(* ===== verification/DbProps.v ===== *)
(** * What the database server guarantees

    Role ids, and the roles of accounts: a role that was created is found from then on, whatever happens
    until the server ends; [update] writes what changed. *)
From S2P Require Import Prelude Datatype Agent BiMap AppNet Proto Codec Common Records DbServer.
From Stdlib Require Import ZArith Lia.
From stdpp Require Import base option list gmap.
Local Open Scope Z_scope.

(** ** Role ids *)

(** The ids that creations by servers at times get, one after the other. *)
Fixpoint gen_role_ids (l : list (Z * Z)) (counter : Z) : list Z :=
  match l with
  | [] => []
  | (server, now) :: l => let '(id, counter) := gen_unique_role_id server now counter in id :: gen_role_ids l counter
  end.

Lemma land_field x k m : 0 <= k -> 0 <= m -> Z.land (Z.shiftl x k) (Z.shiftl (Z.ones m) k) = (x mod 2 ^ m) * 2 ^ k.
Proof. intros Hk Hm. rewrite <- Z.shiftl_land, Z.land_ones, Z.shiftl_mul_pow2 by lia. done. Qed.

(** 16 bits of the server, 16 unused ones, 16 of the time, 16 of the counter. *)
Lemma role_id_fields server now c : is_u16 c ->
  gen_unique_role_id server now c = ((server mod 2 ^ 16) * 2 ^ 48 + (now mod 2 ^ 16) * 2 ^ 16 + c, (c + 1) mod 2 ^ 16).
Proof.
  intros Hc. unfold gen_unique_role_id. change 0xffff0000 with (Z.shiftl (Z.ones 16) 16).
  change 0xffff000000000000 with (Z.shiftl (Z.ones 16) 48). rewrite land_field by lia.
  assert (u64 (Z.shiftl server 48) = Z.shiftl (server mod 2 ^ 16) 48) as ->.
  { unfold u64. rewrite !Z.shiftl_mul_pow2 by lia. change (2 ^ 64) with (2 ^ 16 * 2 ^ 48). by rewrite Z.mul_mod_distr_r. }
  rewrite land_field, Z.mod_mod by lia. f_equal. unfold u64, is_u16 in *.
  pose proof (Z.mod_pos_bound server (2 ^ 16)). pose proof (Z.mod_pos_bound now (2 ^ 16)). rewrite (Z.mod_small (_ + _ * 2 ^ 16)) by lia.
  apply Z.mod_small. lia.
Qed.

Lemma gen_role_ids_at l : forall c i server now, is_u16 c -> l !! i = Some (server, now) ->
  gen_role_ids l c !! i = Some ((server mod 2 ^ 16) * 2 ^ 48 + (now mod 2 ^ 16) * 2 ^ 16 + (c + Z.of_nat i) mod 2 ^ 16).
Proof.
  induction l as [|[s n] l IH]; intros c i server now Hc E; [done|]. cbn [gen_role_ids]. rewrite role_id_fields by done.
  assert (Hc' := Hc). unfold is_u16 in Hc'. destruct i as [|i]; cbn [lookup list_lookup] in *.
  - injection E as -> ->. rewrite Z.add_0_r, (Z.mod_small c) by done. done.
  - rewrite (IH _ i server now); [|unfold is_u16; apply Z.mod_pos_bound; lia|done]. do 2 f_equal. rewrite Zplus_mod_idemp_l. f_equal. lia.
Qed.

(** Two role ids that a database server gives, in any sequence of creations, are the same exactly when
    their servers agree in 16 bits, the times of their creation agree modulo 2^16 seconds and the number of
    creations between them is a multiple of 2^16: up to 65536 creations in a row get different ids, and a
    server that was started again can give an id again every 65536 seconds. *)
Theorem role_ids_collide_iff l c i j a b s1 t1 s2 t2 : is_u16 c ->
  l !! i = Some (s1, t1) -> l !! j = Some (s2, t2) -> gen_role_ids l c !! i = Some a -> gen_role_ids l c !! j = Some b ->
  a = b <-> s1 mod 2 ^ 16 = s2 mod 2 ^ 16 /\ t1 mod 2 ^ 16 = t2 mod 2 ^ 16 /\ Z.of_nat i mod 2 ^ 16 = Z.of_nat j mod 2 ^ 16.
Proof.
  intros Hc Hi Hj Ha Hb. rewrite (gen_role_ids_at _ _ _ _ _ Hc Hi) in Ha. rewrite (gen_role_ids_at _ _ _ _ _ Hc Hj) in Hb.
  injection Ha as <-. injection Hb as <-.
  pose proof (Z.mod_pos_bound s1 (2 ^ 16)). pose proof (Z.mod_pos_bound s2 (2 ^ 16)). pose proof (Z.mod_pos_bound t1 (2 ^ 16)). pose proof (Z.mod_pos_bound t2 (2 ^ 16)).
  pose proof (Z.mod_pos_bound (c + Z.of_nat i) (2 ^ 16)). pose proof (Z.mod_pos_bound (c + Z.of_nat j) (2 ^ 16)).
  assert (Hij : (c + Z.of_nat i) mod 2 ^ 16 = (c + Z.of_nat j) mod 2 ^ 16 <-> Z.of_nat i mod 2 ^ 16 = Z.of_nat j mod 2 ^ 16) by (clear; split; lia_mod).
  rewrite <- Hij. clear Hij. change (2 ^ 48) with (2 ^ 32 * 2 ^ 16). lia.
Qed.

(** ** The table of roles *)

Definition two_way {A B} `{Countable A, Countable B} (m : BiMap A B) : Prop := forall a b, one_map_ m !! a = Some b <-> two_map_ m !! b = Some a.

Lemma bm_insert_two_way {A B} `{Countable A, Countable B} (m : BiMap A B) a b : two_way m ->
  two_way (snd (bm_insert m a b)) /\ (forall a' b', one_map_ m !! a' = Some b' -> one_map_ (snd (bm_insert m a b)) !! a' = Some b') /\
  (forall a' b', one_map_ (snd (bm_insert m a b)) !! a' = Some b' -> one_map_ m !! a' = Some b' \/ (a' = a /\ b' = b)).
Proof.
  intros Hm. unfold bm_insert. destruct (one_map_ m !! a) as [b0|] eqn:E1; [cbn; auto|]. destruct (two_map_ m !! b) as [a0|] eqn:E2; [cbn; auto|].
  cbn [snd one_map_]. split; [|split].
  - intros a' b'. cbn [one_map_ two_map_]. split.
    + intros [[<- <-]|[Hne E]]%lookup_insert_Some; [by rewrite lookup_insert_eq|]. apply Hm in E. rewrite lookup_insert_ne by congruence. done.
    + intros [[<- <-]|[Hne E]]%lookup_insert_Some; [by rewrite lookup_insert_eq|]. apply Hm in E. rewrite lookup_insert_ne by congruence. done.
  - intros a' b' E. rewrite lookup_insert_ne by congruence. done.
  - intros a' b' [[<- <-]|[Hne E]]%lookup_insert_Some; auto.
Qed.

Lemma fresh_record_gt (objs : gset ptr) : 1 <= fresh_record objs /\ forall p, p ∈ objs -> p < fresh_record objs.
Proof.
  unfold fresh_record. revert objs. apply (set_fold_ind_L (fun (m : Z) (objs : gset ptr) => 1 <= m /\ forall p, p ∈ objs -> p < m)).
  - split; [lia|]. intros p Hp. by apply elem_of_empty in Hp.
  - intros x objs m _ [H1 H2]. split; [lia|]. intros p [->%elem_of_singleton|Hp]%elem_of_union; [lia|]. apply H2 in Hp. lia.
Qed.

===

EXERCISE PROMPT: All lines of the entries containing the string "gset" must be shown in full.

RESPONSE TO THE TASK:
Lemma fresh_record_gt (objs : gset ptr) : 1 <= fresh_record objs /\ forall p, p ∈ objs -> p < fresh_record objs.
  unfold fresh_record. revert objs. apply (set_fold_ind_L (fun (m : Z) (objs : gset ptr) => 1 <= m /\ forall p, p ∈ objs -> p < m)).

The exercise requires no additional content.